DATASET RECORDS:
________
(** The incremental UTF-8 decoder on the bytes it holds: the characters of
    the complete sequences and the bytes of a sequence cut short at the
    end, which wait for the next chunk; on the last call ([final]) a
    sequence cut short is an error, as is at any time a byte that cannot
    start or continue a sequence. *)
Fixpoint utf8_decode (final : bool) (input : list Z)
  : result (text * list Z) :=
  let cut_short : result (text * list Z) :=
    if final then Raise UnicodeDecodeError else Return ([], input) in
  let followed_by (c : Z) (rest : result (text * list Z)) :=
    '(t, held) <- rest ;; Return (c :: t, held) in
  match input with
  | [] => Return ([], [])
  | b0 :: r0 =>
      if b0 <? 0x80 then followed_by b0 (utf8_decode final r0)
      else if (0xC2 <=? b0) && (b0 <=? 0xDF) then
        match r0 with
        | [] => cut_short
        | b1 :: r1 =>
            if is_continuation b1 then
              followed_by (Z.shiftl (low_bits 5 b0) 6 + low_bits 6 b1)
                          (utf8_decode final r1)
            else Raise UnicodeDecodeError
        end
      else if (0xE0 <=? b0) && (b0 <=? 0xEF) then
        match r0 with
        | [] => cut_short
        | b1 :: r1 =>
            if second_of_three b0 b1 then
              match r1 with
              | [] => cut_short
              | b2 :: r2 =>
                  if is_continuation b2 then
                    followed_by (Z.shiftl (low_bits 4 b0) 12
                                 + Z.shiftl (low_bits 6 b1) 6 + low_bits 6 b2)
                                (utf8_decode final r2)
                  else Raise UnicodeDecodeError
              end
            else Raise UnicodeDecodeError
        end
      else if (0xF0 <=? b0) && (b0 <=? 0xF4) then
        match r0 with
        | [] => cut_short
        | b1 :: r1 =>
            if second_of_four b0 b1 then
              match r1 with
              | [] => cut_short
              | b2 :: r2 =>
                  if is_continuation b2 then
                    match r2 with
                    | [] => cut_short
                    | b3 :: r3 =>
                        if is_continuation b3 then
                          followed_by (Z.shiftl (low_bits 3 b0) 18
                                       + Z.shiftl (low_bits 6 b1) 12
                                       + Z.shiftl (low_bits 6 b2) 6
                                       + low_bits 6 b3)
                                      (utf8_decode final r3)
                        else Raise UnicodeDecodeError
                    end
                  else Raise UnicodeDecodeError
              end
            else Raise UnicodeDecodeError
        end
      else Raise UnicodeDecodeError
  end.

(** Universal newlines: CR LF and CR are read as LF. *)
Fixpoint translate_newlines (t : text) : text :=
  match t with
  | [] => []
  | c :: t' =>
      if c =? 13 then
        match t' with
        | d :: t'' =>
            if d =? 10 then 10 :: translate_newlines t''
            else 10 :: translate_newlines t'
        | [] => [10]
        end
      else c :: translate_newlines t'
  end.

(** The state of the decoder between two chunks: the bytes of a sequence
    cut short, and whether a CR that ended the last chunk is held back
    until it is known whether an LF follows. *)
Record decoder : Type := {
  held_bytes : list Z;
  pendingcr : bool
}.

Definition ends_with_cr (t : text) : bool :=
  match rev t with
  | c :: _ => c =? 13
  | [] => false
  end.

(** [decoder.decode(chunk, final)]. *)
Definition decode (d : decoder) (chunk : list Z) (final : bool)
  : result (text * decoder) :=
  '(output, held) <- utf8_decode final (held_bytes d ++ chunk)%list ;;
  let prefixed := pendingcr d && (final || nonempty output) in
  let output := if prefixed then 13 :: output else output in
  let retained := negb final && ends_with_cr output in
  let output := if retained then removelast output else output in
  Return (translate_newlines output,
          {| held_bytes := held;
             pendingcr := (pendingcr d && negb prefixed) || retained |}).

(** The bytes a file object reads at a time. *)
Definition CHUNK_SIZE : nat := Z.to_nat 8192.

(** The successive chunks of a regular file: [size] bytes each, the last
    one shorter.  [room] counts the bytes the chunk being filled still
    takes, [cur] holds it in reverse. *)
Fixpoint chunks (size room : nat) (cur input : list Z) : list (list Z) :=
  match input with
  | [] =>
      match cur with
      | [] => []
      | _ :: _ => [rev cur]
      end
  | b :: input' =>
      match room with
      | S (S r) => chunks size (S r) (b :: cur) input'
      | _ => rev (b :: cur) :: chunks size size [] input'
      end
  end.

(** The lines that end in a text, each with its LF, and what follows the
    last of them.  [cur] is the line being read, in reverse. *)
Fixpoint split_lines (cur : text) (t : text) : list text * text :=
  match t with
  | [] => ([], rev cur)
  | c :: t' =>
      if c =? 10 then
        let '(lines, last) := split_lines [] t' in
        (rev (c :: cur) :: lines, last)
      else split_lines (c :: cur) t'
  end.

(** What iterating over the file yields from the chunks not yet read:
    lines, then the end of the file ([None]) or the error of the decoder.
    [partial] is the text read after the last LF.  A chunk is read when the
    text at hand holds no further line, so the lines that end in a chunk
    are all yielded before the next chunk is decoded; at the end of the
    file the decoder is flushed, and a last line need not end in LF. *)
Fixpoint read_lines (d : decoder) (partial : text) (input : list (list Z))
  : list text * option exn :=
  match input with
  | [] =>
      match decode d [] true with
      | Raise e => ([], Some e)
      | Return (output, _) =>
          let '(lines, last) := split_lines [] (partial ++ output)%list in
          ((lines ++ if nonempty last then [last] else [])%list, None)
      end
  | chunk :: input' =>
      match decode d chunk false with
      | Raise e => ([], Some e)
      | Return (output, d') =>
          let '(lines, last) := split_lines [] (partial ++ output)%list in
          let '(more, failure) := read_lines d' last input' in
          ((lines ++ more)%list, failure)
      end
  end.

(** [for line in file] on a file opened in mode ['r'] that holds
    [content]: the lines in order, and how the iteration ends. *)
Definition text_lines (content : list byte) : list text * option exn :=
  read_lines {| held_bytes := []; pendingcr := false |} []
             (chunks CHUNK_SIZE CHUNK_SIZE [] (map byte_code content)).

End os.

(** ** [hue.py]: class [ThemeManager] *)

Module ThemeManager.
Import Py os.

(** The attributes [__init__] reads from the configuration. *)
Record ThemeManager : Type := {
  default_theme : string;
  themes_dir : string;
  manifest_file : string;
  log_file : string
}.

Section validate_theme.

Variable self : ThemeManager.
Variable fs : filesystem.

(** The body of [for line in manifest], on the lines not yet read;
    [failure] is how the iteration ends after them: the end of the file, or
    the error of the decoder, raised where the next line would be read. *)
Fixpoint scan_manifest (manifest_path theme_file : string)
    (failure : option exn) (lines : list text) : io bool :=
  match lines with
  | [] =>
      match failure with
      | Some e => throw e
      | None =>
          emit (Print "Theme file {theme_file} not found in MANIFEST."
                      (Str theme_file)) >>
          ret false
      end
  | line :: rest =>
      emit (ReadLine manifest_path line) >>
      if nonempty (text_strip line) then
        '(manifest_theme_file, expected_hash) <==
           match text_split line with
           | [a; b] => ret (a, b)
           | _ :: _ :: _ :: _ =>
               throw (ValueError "too many values to unpack (expected 2)")
           | [_] =>
               throw (ValueError
                        "not enough values to unpack (expected 2, got 1)")
           | [] =>
               throw (ValueError
                        "not enough values to unpack (expected 2, got 0)")
           end ;;
        let manifest_theme_file :=
          path_join_text (text_of_string (themes_dir self))
                         manifest_theme_file in
        if text_eqb (text_of_string theme_file) manifest_theme_file then
          theme <== open fs theme_file "rb" ;;
          emit (Read theme_file) >>
          let actual_hash := hashlib.sha256_hexdigest theme in
          if negb (text_eqb (text_of_string actual_hash) expected_hash) then
            emit (Print "Theme {theme_file} does not match expected hash."
                        (Str theme_file)) >>
            ret false
          else ret true
        else scan_manifest manifest_path theme_file failure rest
      else scan_manifest manifest_path theme_file failure rest
  end.

(** [validate_theme(self, theme_file=None)]. *)
Definition validate_theme (theme_file : option string) : io bool :=
  let theme_file :=
    match theme_file with
    | Some t =>
        if truthy t then t
        else path_join (themes_dir self) (default_theme self)
    | None => path_join (themes_dir self) (default_theme self)
    end in
  let manifest_path := path_join (themes_dir self) (manifest_file self) in
  found <== path_exists fs theme_file ;;
  if negb found then
    emit (Print "Theme file {theme_file} does not exist." (Str theme_file)) >>
    ret false
  else
    try_except_IOError
      (manifest <== open fs manifest_path "r" ;;
       let '(lines, failure) := text_lines manifest in
       scan_manifest manifest_path theme_file failure lines)
      (fun e =>
         emit (Print "Error reading MANIFEST file: {e}" (Exn e)) >>
         ret false).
________
TASK PROMPT:
Copy each line of the records containing the string "Variable".

RESULT:
Variable self : ThemeManager.
Variable fs : filesystem.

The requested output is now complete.